Dubbi grammaticali | Vademecum per la grafia dei monosillabi
Facili da pronunciare, non altrettanto da scrivere: quali sono le grafie corrette dei monosillabi che usiamo più di frequente?
Generalmente, per le parole monosillabiche non andrebbe indicato l’accento, in quanto non possono sorgere dubbi su come debbano essere lette e pronunciate.
Tuttavia, la lingua si è dotata di alcune convenzioni per la resa grafica di queste forme, sia per disambiguare tra omofoni (parole diverse che si pronunciano allo stesso modo), sia per uniformità di scrittura. Tra accenti, apostrofi e h si può inciampare abbastanza facilmente in alcuni errori banali. Vediamo quindi i casi più frequenti.
Per le interiezioni (tutte quelle espressioni invariabili che tendenzialmente esprimono uno stato emotivo del parlante), l’ortografia italiana prevede di inserire l’h sempre in ultima posizione: si scrive quindi ah, eh, oh, mah, boh, beh.
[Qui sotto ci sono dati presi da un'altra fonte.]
(** Sending a command, up to the wait for its response. *)
Lemma issue_command st st' n s cmd :
  at_ st n s → 0 ≤ cmd_index cmd < 64 →
  next st (cmd_index cmd) (argument cmd) (any (command_register cmd) MMC_BOOT_MCI_CMD_PROG_ENA) = Some st' →
  ∀ A (k : M A) Q E,
  (∀ s', at_ st' (n + 1) s' → asked (seen (hw s')) = (cmd_index cmd =? CMD13_SEND_STATUS) → wp k Q E s') →
  wp (writel (argument cmd) MMC_BOOT_MCI_ARGUMENT;; udelay 21;; writel MMC_BOOT_MCI_STATIC_STATUS MMC_BOOT_MCI_CLEAR;;
      writel (command_register cmd) MMC_BOOT_MCI_CMD;; k) Q E s.
Proof.
  intros [(p & Hp & Hb) (_ & Hc & Hr)] Hi Hn A k Q E Hk. destruct (next_reached _ _ _ _ _ _ Hb Hn) as (q & Hq & Hbq).
  do 4 (apply wp_bind; eapply wp_eq; [reflexivity|]). apply Hk; cbn -[next Z.land any command_register];
    unfold at_, legal; cbn -[next Z.land any command_register]; rewrite ?command_register_index by done; [|done].
  rewrite Hp. cbn [mbind option_bind]. rewrite Hq. split_and!; [by exists q|by eexists|lia|done].
Qed.

Lemma does_weaken {A} (ok ok' : A → bool) st st' k k' (m : M A) :
  does ok st st' k m → (∀ a, ok' a = true → ok a = true) → (k ≤ k')%nat → does ok' st st' k' m.
Proof.
  intros Hm Ho Hk n s Hs. eapply wp_mono; [exact (Hm n s Hs)| |].
  - cbv beta. intros a s' Ha. specialize (Ho a). destruct (ok' a).
    + rewrite Ho in Ha by done. eapply at_mono; [exact Ha|lia].
    + apply legal_mono with (n + k)%nat; [|lia]. destruct (ok a); [by eapply at_legal|done].
  - intros s' Hl. eapply legal_mono; [exact Hl|lia].
Qed.

Lemma does_quiet {A} (ok : A → bool) st (m : M A) : quiet m → does ok st st 0 m.
Proof.
  intros Hm n s Hs. specialize (Hm s). rewrite Nat.add_0_r. pose proof (at_stays st n s _ Hs Hm) as Hk. revert Hk.
  clear. unfold wp. destruct (m s) as [[a| |] s']; [destruct (ok a)|..]; eauto using at_legal.
Qed.

(** Sequence: where the first part fails, the rest only returns an error. *)
Lemma does_bind {A B} (ok1 : A → bool) (ok2 : B → bool) st st1 st2 k1 k2 (m : M A) (f : A → M B) :
  does ok1 st st1 k1 m → (∀ a, ok1 a = true → does ok2 st1 st2 k2 (f a)) →
  (∀ a, ok1 a = false → ∃ b, f a = mret b ∧ ok2 b = false) →
  does ok2 st st2 (k1 + k2) (m ≫= f).
Proof.
  intros Hm Hf He n s Hs. apply wp_bind. eapply wp_mono; [exact (Hm n s Hs)| |].
  - cbv beta. intros a s' Ha. destruct (ok1 a) eqn:E.
    + rewrite Nat.add_assoc. by apply Hf.
    + destruct (He a E) as (b & -> & Hb). apply wp_ret. rewrite Hb. eapply legal_mono; [exact Ha|lia].
  - intros s' Hl. eapply legal_mono; [exact Hl|lia].
Qed.

Lemma does_then {A B} (ok2 : B → bool) st st1 st2 k1 k2 (m : M A) (f : A → M B) :
  does always st st1 k1 m → (∀ a, does ok2 st1 st2 k2 (f a)) → does ok2 st st2 (k1 + k2) (m ≫= f).
Proof. intros Hm Hf. eapply does_bind; [exact Hm|auto|done]. Qed.

Lemma does_ret {A} (ok : A → bool) st (a : A) : does ok st st 0 (mret a).
Proof. apply does_quiet, quiet_ret. Qed.

Lemma does_after {A B} (ok : B → bool) st st' k (m : M A) (f : A → M B) :
  quiet m → (∀ a, does ok st st' k (f a)) → does ok st st' k (m ≫= f).
Proof. intros Hm Hf. change k with (0 + k)%nat. by eapply does_then; [apply does_quiet|]. Qed.

Lemma does_try {A} (ok : A → bool) st st1 st2 k1 k2 f (m : M Z) (k : M A) :
  does succeeded st st1 k1 m → does ok st1 st2 k2 k →
  (∀ r, r ≠ 0 → ∃ b, f r = mret b ∧ ok b = false) → does ok st st2 (k1 + k2) (on_success f m k).
Proof.
  intros Hm Hk Hf. eapply does_bind; [exact Hm| |]; unfold succeeded; intros r Hr; rewrite Hr; [done|].
  apply Hf. by apply Z.eqb_neq in Hr.
Qed.

Lemma does_TRY st st1 st2 k1 k2 (m k : M Z) :
  does succeeded st st1 k1 m → does succeeded st1 st2 k2 k → does succeeded st st2 (k1 + k2) (TRY m; k).
Proof.
  intros Hm Hk. eapply does_try; [done..|]. intros r Hr. exists r. split; [done|]. by apply Z.eqb_neq.
Qed.

Notation admits st cmd st' :=
  (next st (cmd_index cmd) (argument cmd) (any (command_register cmd) MMC_BOOT_MCI_CMD_PROG_ENA) = Some st').

Lemma does_command st st' cmd :
  0 ≤ cmd_index cmd < 64 → admits st cmd st' → does always st st' 1 (mmc_boot_send_command polls cmd).
Proof.
  intros Hi Hn n s Hs. unfold mmc_boot_send_command. eapply issue_command; [exact Hs|done|exact Hn|].
  intros s' Hs' _. pose proof (does_quiet always st' _ (quiet_wait_response polls cmd) _ _ Hs') as Hw.
  by rewrite Nat.add_0_r in Hw.
Qed.

Lemma does_sent st st1 st2 k cmd (f : mmc_boot_command → M Z) :
  0 ≤ cmd_index cmd < 64 → admits st cmd st1 →
  (∀ cmd', does succeeded st1 st2 k (f cmd')) → does succeeded st st2 (1 + k) (sent polls cmd f).
Proof.
  intros Hi Hn Hf. unfold sent. eapply does_bind with (ok1 := succeeded1).
  - eapply does_weaken; [by apply (does_command st st1 cmd)|done|lia].
  - intros [r cmd'] Hr. unfold succeeded1 in Hr. cbn in Hr. rewrite Hr. apply Hf.
  - intros [r cmd'] Hr. unfold succeeded1 in Hr. cbn in Hr. exists r. by rewrite Hr.
Qed.

(** The steps of a computation, one after the other. *)
Ltac does_step :=
  match goal with
  | |- does _ _ _ _ (on_success mret _ _) => eapply does_TRY
  | |- does _ _ _ _ (sent _ _ _) => eapply does_sent; [done|reflexivity|intros ?]
  | |- does _ _ _ _ (mret _) => apply does_ret
  | |- does _ _ _ _ (mbind _ _) =>
      first [apply does_quiet; solve [quiet]
            |eapply does_after; [solve [quiet]|intros ?]
            |eapply does_bind with (ok1 := succeeded1);
              [|intros [? ?] Hr; unfold succeeded1 in Hr; cbn in Hr; rewrite ?Hr; cbn [negb]
               |intros [r ?] Hr; exists r; unfold succeeded1 in Hr; cbn in Hr; split; [by rewrite Hr|exact Hr]]]
  | |- does _ _ _ _ (let _ := _ in _) => cbv zeta
  | |- does _ _ _ _ (if _ then _ else _) => apply does_quiet; solve [quiet]
  | |- does _ _ _ _ _ => solve [eauto 2 with does]
  end.

Create HintDb does.

(** Bounded: solve with the count that comes out, then compare. *)
Ltac does := eapply does_weaken; [repeat does_step|by intros|cbn; try lia].

Lemma does_reset_cards st : does succeeded st Idle 1 (mmc_boot_reset_cards polls).
Proof.
  unfold mmc_boot_reset_cards. change 1%nat with (1 + 0)%nat. eapply does_then; [by apply does_command; [|destruct st]|].
  intros [r cmd]. apply does_ret.
Qed.

Lemma does_send_op_cond st : st = Idle ∨ st = OpCond → does always st OpCond 1 (mmc_boot_send_op_cond polls).
Proof.
  intros Hst. unfold mmc_boot_send_op_cond. apply does_after; [solve [quiet]|intros h]. unfold sent. change 1%nat with (1 + 0)%nat.
  eapply does_then; [by apply does_command; [|destruct Hst as [-> | ->]]|]. intros [r cmd]. apply does_quiet.
  apply quiet_if; quiet.
Qed.

Lemma does_all_send_cid : does succeeded OpCond Ident 1 (mmc_boot_all_send_cid polls).
Proof. unfold mmc_boot_all_send_cid. does. Qed.
#[local] Hint Resolve does_all_send_cid : does.

Lemma does_relative_address : does succeeded Ident Stby 1 (mmc_boot_send_relative_address polls).
Proof.
  unfold mmc_boot_send_relative_address. apply does_after; [solve [quiet]|intros c]. destruct (is_sd c); [does|].
  cbv zeta. does.
Qed.
#[local] Hint Resolve does_relative_address : does.

Lemma does_send_csd : does succeeded1 Stby Stby 1 (mmc_boot_send_csd polls).
Proof.
  unfold mmc_boot_send_csd. apply does_after; [solve [quiet]|intros c]. change 1%nat with (1 + 0)%nat.
  eapply does_then; [by apply does_command|]. intros [r cmd]. apply does_ret.
Qed.
#[local] Hint Resolve does_send_csd : does.

Lemma does_select_card r : does succeeded Stby Tran 1 (mmc_boot_select_card polls r).
Proof. unfold mmc_boot_select_card. apply does_after; [solve [quiet]|intros c]. cbv zeta. does. Qed.

Lemma does_set_block_len len : does succeeded Tran Tran 1 (mmc_boot_set_block_len polls len).
Proof. unfold mmc_boot_set_block_len. does. Qed.

Lemma does_block_len len : does succeeded Tran Tran 1 (block_len_if_needed polls len).
Proof.
  unfold block_len_if_needed. apply does_after; [solve [quiet]|intros c]. case_match; [apply does_set_block_len|].
  eapply does_weaken; [apply does_ret|done|lia].
Qed.

(** The answer to CMD13 is what was asked for: [told] is the state in it, and a card that
    says it is not programming is not. *)
Definition answered (x : Z) (s : st_) : Prop :=
  told (seen (hw s)) = Some (MMC_BOOT_CARD_STATUS x) ∧
  (MMC_BOOT_CARD_STATUS x ≠ MMC_BOOT_PROG_STATE → ∀ signal, phase (seen (hw s)) ≠ Some (Prog signal)).

Lemma hear_answered v w :
  asked w = true →
  told (hear MMC_BOOT_MCI_RESP_0 v w) = Some (MMC_BOOT_CARD_STATUS v) ∧
  (MMC_BOOT_CARD_STATUS v ≠ MMC_BOOT_PROG_STATE → ∀ signal, phase (hear MMC_BOOT_MCI_RESP_0 v w) ≠ Some (Prog signal)).
Proof.
  intros Ha. unfold hear. rewrite Ha. cbn [Z.eqb andb MMC_BOOT_MCI_RESP_0 MMC_BOOT_MCI_STATUS Pos.eqb told phase].
  split; [done|]. intros Hv b. rewrite (proj2 (Z.eqb_neq _ _)) by done. by destruct (phase w) as [[]|].
Qed.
Per quest’ultima, però, si può optare anche per una forma più raffinata, ovvero be’, in quanto si tratta del troncamento di bene, esattamente come po’ lo è di poco.
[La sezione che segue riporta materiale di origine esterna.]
Lemma evolve_read avail k ws open disk x :
  (avail ≤ length ws)%nat → evolve (DRead avail k ws open, disk) x →
  ∃ avail' k', x = (DRead avail' k' ws open, disk) ∧ (avail' ≤ length ws)%nat ∧ (k' ≤ k)%nat.
Proof.
  intros Ha He. remember (DRead avail k ws open, disk) as y eqn:Ey. revert avail k Ha Ey.
  induction He as [|y z w [v Hv] _ IH]; intros avail k Ha ->; [by eexists _, _|].
  inversion Hv as [? ? Hq|? avail' ? ? ? ? ? ?|k1 ? ? ?| | | | | | |]; subst.
  - destruct Hq as [?|[?|[(?&?&?)|(?&?&?&?&?)]]]; done.
  - apply (IH avail' k); [lia|done].
  - destruct (IH 0%nat k1) as (a' & k' & -> & ? & ?); [lia|done|]. eexists _, _. split; [done|]. lia.
Qed.

Lemma evolve_prog m a k ws disk x :
  evolve (DProg m true a k ws, disk) x →
  (∃ k', x = (DProg m true a k' ws, disk) ∧ (k' ≤ k)%nat) ∨
  (∃ disk', x = (DDone, disk') ∧ store disk (a * 512) (bytes_of_words ws) = Ok disk').
Proof.
  intros He. remember (DProg m true a k ws, disk) as y eqn:Ey. revert k Ey.
  induction He as [|y z w [v Hv] Hr IH]; intros k ->; [by left; eexists|].
  inversion Hv as [? ? Hq| | | | | | |? ? k1 ? ? E|? ? ? ? ? disk' E Hst|]; subst.
  - destruct Hq as [?|[?|[(?&?&?)|(?&?&?&?&?)]]]; done.
  - destruct (IH k1) as [(k' & -> & ?)|?]; [done|left; exists k'; split; [done|lia]|by right].
  - right. exists disk'. split; [by apply evolve_done|done].
Qed.

Lemma resp0_with r l cmd : resp0 (with_resp (r :: l) cmd) = r.
Proof. done. Qed.

Lemma runs_sent c cmd d f (Ψ : Z → port → Prop) :
  no_command c → plain cmd → (slack < polls)%nat →
  accept slack (cleared (argument cmd) c) (cmd_index cmd) (any (command_register cmd) MMC_BOOT_MCI_CMD_PROG_ENA) = Some d →
  (∀ r x, clean r → evolve (d, p_disk c) x →
     runs (after_command c (argument cmd) (cmd_index cmd) r x) (f (with_resp (r :: drop 1 (resp cmd)) cmd)) Ψ) →
  runs c (sent polls cmd f) Ψ.
Proof.
  intros Hn Hp Hs Ha Hf. unfold sent. eapply runs_bind; [by eapply runs_send_command|].
  intros ? c' (r & x & Hr & -> & He & ->). by apply Hf.
Qed.

(** Between transfers. *)
Definition idle (c : port) : Prop := no_command c ∧ p_count c = None ∧ (p_data c = DIdle ∨ p_data c = DDone).

(** A card of high capacity, in the transfer state after initialisation. *)
Definition hc_card (cd : mmc_boot_card) : Prop := is_hc cd = true ∧ rd_block_len cd = 512 ∧ wr_block_len cd = 512.

(** Whole sectors of the card, at an address in 32 bits of sectors. *)
Definition sectors (disk : list Z) (addr len : Z) : Prop :=
  0 ≤ addr ∧ addr mod 512 = 0 ∧ 0 < len ∧ len mod 512 = 0 ∧ len < 2 ^ 32 ∧
  addr + len ≤ Z.of_nat (length disk) ∧ addr / 512 < 2 ^ 32.

Context (Hcard : hc_card (mmc_card s0)).

Lemma runs_block_len c len (Φ : Z → port → Prop) : Φ 0 c → runs c (block_len_if_needed polls len) Φ.
Proof.
  intros HΦ. unfold block_len_if_needed. apply runs_then, runs_card. destruct Hcard as [-> _]. by apply runs_ret.
Qed.

Lemma in_card_sectors c addr len :
  sectors (p_disk c) addr len → p_arg c = addr / 512 → p_len c = len → in_card c = true.
Proof.
  unfold in_card. intros (? & ? & ? & ? & ? & ? & ?) -> ->. apply andb_true_iff. rewrite !Z.leb_le.
  assert (addr / 512 * 512 = addr) by (Z.div_mod_to_equations; lia). split; [apply Z.div_pos|]; lia.
Qed.

Lemma card_address_hc addr : 0 ≤ addr → addr / 512 < 2 ^ 32 → card_address (mmc_card s0) addr = addr / 512.
Proof.
  intros ? ?. unfold card_address. destruct Hcard as [-> _]. cbn [negb]. apply u32_small. split; [apply Z.div_pos|]; lia.
Qed.

Lemma runs_stop c prg d (Ψ : Z → port → Prop) :
  no_command c → (slack < polls)%nat →
  accept slack (cleared 0 c) 12 (negb (prg =? 0)) = Some d →
  (∀ r x, evolve (d, p_disk c) x → Ψ 0 (after_command c 0 12 r x)) →
  runs c (mmc_boot_send_stop_transmission polls prg) Ψ.
Proof.
  intros Hn Hs Ha HΨ. unfold mmc_boot_send_stop_transmission. eapply runs_sent; [done|by repeat split; auto|done| |].
  - cbn [with_prg argument command cmd_index]. rewrite <- Ha. f_equal. unfold command_register. cbn -[Z.lor].
    by destruct (prg =? 0).
  - intros r x _ He. apply runs_ret. by apply HΨ.
Qed.

(** The bytes of the sectors. *)
Definition card_bytes (disk : list Z) (addr len : Z) : list Z := take (Z.to_nat len) (drop (Z.to_nat addr) disk).

Lemma words_of_take n bs : words_of n (take (4 * n) bs) = words_of n bs.
Proof.
  revert bs. induction n as [|n IH]; intros bs; [done|]. cbn [words_of]. rewrite take_take.
  replace (4 `min` (4 * S n))%nat with 4%nat by lia. f_equal.
  rewrite <- (IH (drop 4 bs)), skipn_firstn_comm. by replace (4 * S n - 4)%nat with (4 * n)%nat by lia.
Qed.

Lemma read_data_bytes c addr len :
  sectors (p_disk c) addr len → Forall is_byte (p_disk c) → p_arg c = addr / 512 → p_len c = len →
  bytes_of_words (read_data c) = card_bytes (p_disk c) addr len ∧ length (read_data c) = Z.to_nat (len / 4).
Proof.
  unfold read_data, card_bytes. intros (? & ? & ? & ? & ? & ? & ?) Hb -> ->. split; [|apply length_words_of].
  replace (addr / 512 * 512) with addr by (Z.div_mod_to_equations; lia).
  replace (Z.to_nat len) with (4 * Z.to_nat (len / 4))%nat by (Z.div_mod_to_equations; lia).
  rewrite <- words_of_take. apply bytes_words; [|by apply Forall_take, Forall_drop].
  rewrite length_take, length_drop. Z.div_mod_to_equations. lia.
Qed.

(** The data of a read, through the FIFO and the end of the transfer. *)
Lemma runs_read_data c addr len open k ws (multi : bool) out avail :
  no_command c → p_data c = DRead avail k ws open → p_count c = None → (avail ≤ length ws)%nat → (k ≤ slack)%nat →
  0 < len < 2 ^ 32 → len mod 4 = 0 → length ws = Z.to_nat (len / 4) → length out = Z.to_nat len →
  bytes_of_words ws = card_bytes (p_disk c) addr len → (slack + Z.to_nat (len / 4) < polls)%nat → open = multi →
  runs c ('(mmc_ret, out) ← mmc_boot_fifo_read polls len out;
          if negb (mmc_ret =? MMC_BOOT_E_SUCCESS) then mret (mmc_ret, out)
          else if multi then mmc_ret ← mmc_boot_send_stop_transmission polls 0; mret (mmc_ret, out)
          else mret (MMC_BOOT_E_SUCCESS, out))
    (λ a c', a = (0, card_bytes (p_disk c) addr len) ∧ idle c' ∧ p_disk c' = p_disk c).
Proof.
  intros Hn Hd Hco Ha Hk Hl Hm Hw Ho Hb Hp ->.
  assert (length out = 4 * length ws)%nat as Ho' by (rewrite Ho, Hw; Z.div_mod_to_equations; lia).
  assert (len = Z.of_nat (length out)) as Hlen by lia.
  eapply runs_bind.
  { unfold mmc_boot_fifo_read. rewrite Hlen. apply (runs_fifo_read_loop polls c avail k ws multi [] out); cbn [app length]; try done; try lia.
    intros ->. cbn in Hw. Z.div_mod_to_equations. lia. }
  cbn [app]. intros ? c' [-> ->]. rewrite <- Hb. cbn [negb Z.eqb]. destruct multi.
  - apply runs_then. eapply runs_stop; [exact Hn|lia|done|]. intros r x ->%evolve_quiet; [|by left].
    apply runs_ret. split; [done|]. split; [|done]. split_and!; [done|done|by left].
  - apply runs_ret. split; [done|]. split; [|done]. split_and!; [exact Hn|exact Hco|by left].
Qed.

(** The command for one block, for more blocks with their number known or not, and the
    data. *)
Definition read_blocks (addr len : Z) (out : buffer) (multi counted : bool) : M (Z * buffer) :=
  writel (read_timer (mmc_host s0) (mmc_card s0)) MMC_BOOT_MCI_DATA_TIMER;;
  writel len MMC_BOOT_MCI_DATA_LENGTH;;
  writel (read_control 512) MMC_BOOT_MCI_DATA_CTL;;
  on_success (λ r, mret (r, out))
    (mmc_boot_send_read_command polls (if multi then MMC_BOOT_XFER_MULTI_BLOCK else MMC_BOOT_XFER_SINGLE_BLOCK) (addr / 512))
    ('(mmc_ret, out) ← mmc_boot_fifo_read polls len out;
     if negb (mmc_ret =? MMC_BOOT_E_SUCCESS) then mret (mmc_ret, out)
     else if multi && negb counted then mmc_ret ← mmc_boot_send_stop_transmission polls 0; mret (mmc_ret, out)
     else mret (MMC_BOOT_E_SUCCESS, out)).

Lemma accept_read c addr len (multi counted : bool) :
  sectors (p_disk c) addr len → p_data c = DIdle → p_arg c = addr / 512 → p_len c = len → p_ctl c = read_control 512 →
  multi = (512 <? len) → p_count c = (if multi && counted then Some (len / 512) else None) →
  accept slack c (if multi then 18 else 17) false = Some (DRead 0 slack (read_data c) (multi && negb counted)).
Proof.
  intros Hsec Hd Ha Hl Hctl Hmu Hcnt. pose proof (in_card_sectors c addr len Hsec Ha Hl) as Hin.
  destruct Hsec as (? & ? & ? & Hmod & ? & ? & ?). destruct multi; unfold accept; rewrite Hd, Hin, Hl, Hctl.
  - rewrite Hmod, (proj2 (Z.ltb_lt 0 len)), !Z.eqb_refl by lia. cbn [andb]. rewrite Hcnt.
    destruct counted; cbn [andb negb]; [|done].
    replace (len / 512 * 512) with len by (Z.div_mod_to_equations; lia). by rewrite Z.eqb_refl.
  - symmetry in Hmu. apply Z.ltb_ge in Hmu. assert (len = 512) as -> by (Z.div_mod_to_equations; lia). done.
Qed.

Lemma runs_read_blocks c addr len out (multi counted : bool) :
  no_command c → p_data c = DIdle ∨ p_data c = DDone → multi = (512 <? len) →
  p_count c = (if multi && counted then Some (len / 512) else None) →
  sectors (p_disk c) addr len → Forall is_byte (p_disk c) → length out = Z.to_nat len →
  (slack + Z.to_nat (len / 4) < polls)%nat →
  runs c (read_blocks addr len out multi counted)
    (λ a c', a = (0, card_bytes (p_disk c) addr len) ∧ idle c' ∧ p_disk c' = p_disk c).
Proof.
  intros Hn Hd Hmu Hcnt Hsec Hb Ho Hp. unfold read_blocks.
  apply runs_then, runs_clock_write; [by right|]. apply runs_then, runs_length; [done|].
  apply runs_then, runs_read_ctl; [done|].
  set (c2 := cleared (addr / 512) (set_ctl (read_control 512) (set_len len c))).
  assert (p_data c2 = DIdle) as Hd2 by (cbn; by destruct Hd as [-> | ->]).
  destruct (read_data_bytes c2 addr len) as [Hwords Hwl]; [done..|].
  pose proof (accept_read c2 addr len multi counted Hsec Hd2 eq_refl eq_refl eq_refl Hmu Hcnt) as Hacc.
  apply runs_try. unfold mmc_boot_send_read_command.
  eapply (runs_sent _ _ (DRead 0 slack (read_data c2) (multi && negb counted)));
    [exact Hn|by destruct multi; repeat split; auto|lia|by destruct multi|].
  intros r x (E1 & E2 & _) He. apply evolve_read in He as (avail' & k' & -> & Ha' & Hk'); [|cbn; lia].
  unfold check_transfer. rewrite !resp0_with, E1, E2. apply runs_ret. split; [done|].
  destruct Hsec as (? & ? & ? & ? & ? & ? & ?).
  eapply runs_mono; [eapply (runs_read_data _ addr len (multi && negb counted) k' (read_data c2));
    cbn [after_command no_command p_cmd p_data p_count p_disk]; try done; [by destruct multi|Z.div_mod_to_equations; lia]|].
  intros a c' Ha. exact Ha.
Qed.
A proposito, non spenderò altre parole per rimarcare che la grafia corretta è po’, anche se la forma pò è molto diffusa, come i social network permettono purtroppo di notare (nessun segno invece per il nome del fiume più lungo d’Italia: il Po). Un altro troncamento è la forma to’ (sia in frasi proprie come to’, prendi dieci euro; sia nel significato metaforico che indica sorpresa: to’, guarda chi si rivede): deriva infatti da togli, che anticamente aveva il valore di ‘prendi’.
Repetita iuvant: qua, qui, su si scrivono senza accento; là, lì, giù invece vanno sempre accentati. Ricordo inoltre di scrivere né sempre con l’accento acuto (è infatti sbagliato scrivere né): questo è uno dei casi per cui il correttore automatico dei programmi di scrittura impedisce molto spesso l’errore, e va dunque ringraziato.
Altro dubbio su quale accento utilizzare potrebbe riguardare il nome di una nota bevanda, che nei prossimi mesi torneremo a consumare regolarmente insieme ai biscotti: sto ovviamente parlando del tè (con l’accento grave); altra forma accettabile, ma più rara, è the.
Passiamo alla disambiguazione tra preposizioni e voci verbali. L’accento è d’obbligo per la terza persona singolare dell’indicativo di dare, cioè dà, che permette di distinguerla dalla preposizione da (la grafia della seconda persona singolare dell’imperativo dello stesso verbo è invece da’); diverso il discorso per la prima persona do: è più difficile infatti la confusione con la nota do, quindi l’accento va omesso. Non esiste poi la forma fà: si scrivono senza accento sia la forma verbale (egli fa), sia la preposizione (un anno fa), sia la nota musicale.
Di sapore regionale, ma con una lunga tradizione alle spalle è la forma mo’, ora, adesso’. Parola già dantesca, si scrive di norma senza nessun segno: la grafia mo’ rischierebbe infatti di fare confusione con la forma ridotta di modo, usata ad esempio nella locuzione a mo’ di (qui sì, da scrivere con l’apostrofo perché troncamento): da evitare tutte le grafie che inseriscono l’h (i vari moh, mho, etc.).
Per concludere, quella che più che una regola è una battaglia, e riguarda il pronome sé. La scuola insegna a non accentarlo quando seguito da stesso/a/i/e. Alcuni linguisti (con Luca Serianni, uno dei più importanti storici della lingua, in prima linea) hanno sollevato dei dubbi su questa regoletta ritenuta antieconomica, in quanto costringe ad adattare la grafia della forma in questione al contesto in cui la si utilizza.
Non si vede in effetti quale sia l’effettiva utilità di togliere l’accento; la grafia sé stesso sarebbe non solo più coerente e naturale, ma permetterebbe una totale disambiguazione che viene invece meno con l’omissione dell’accento: è vero infatti che il contesto aiuta senza dubbio a capirne il significato, ma leggendo la sequenza se stessi si potrebbe pensare inizialmente di essere di fronte alla preposizione se seguita dal congiuntivo di stare (ed aspettarsi una frase ipotetica del tipo se stessi bene, uscirei questa sera).
Probabilmente non si smetterà scrivere se stesso e la regola, sostenuta dalla forza della tradizione, manterrà la sua vitalità (nonostante il correttore automatico suggerisca di inserire l’accento): è però importante, in ogni caso, avere la consapevolezza che entrambe le grafie sono del tutto accettabili.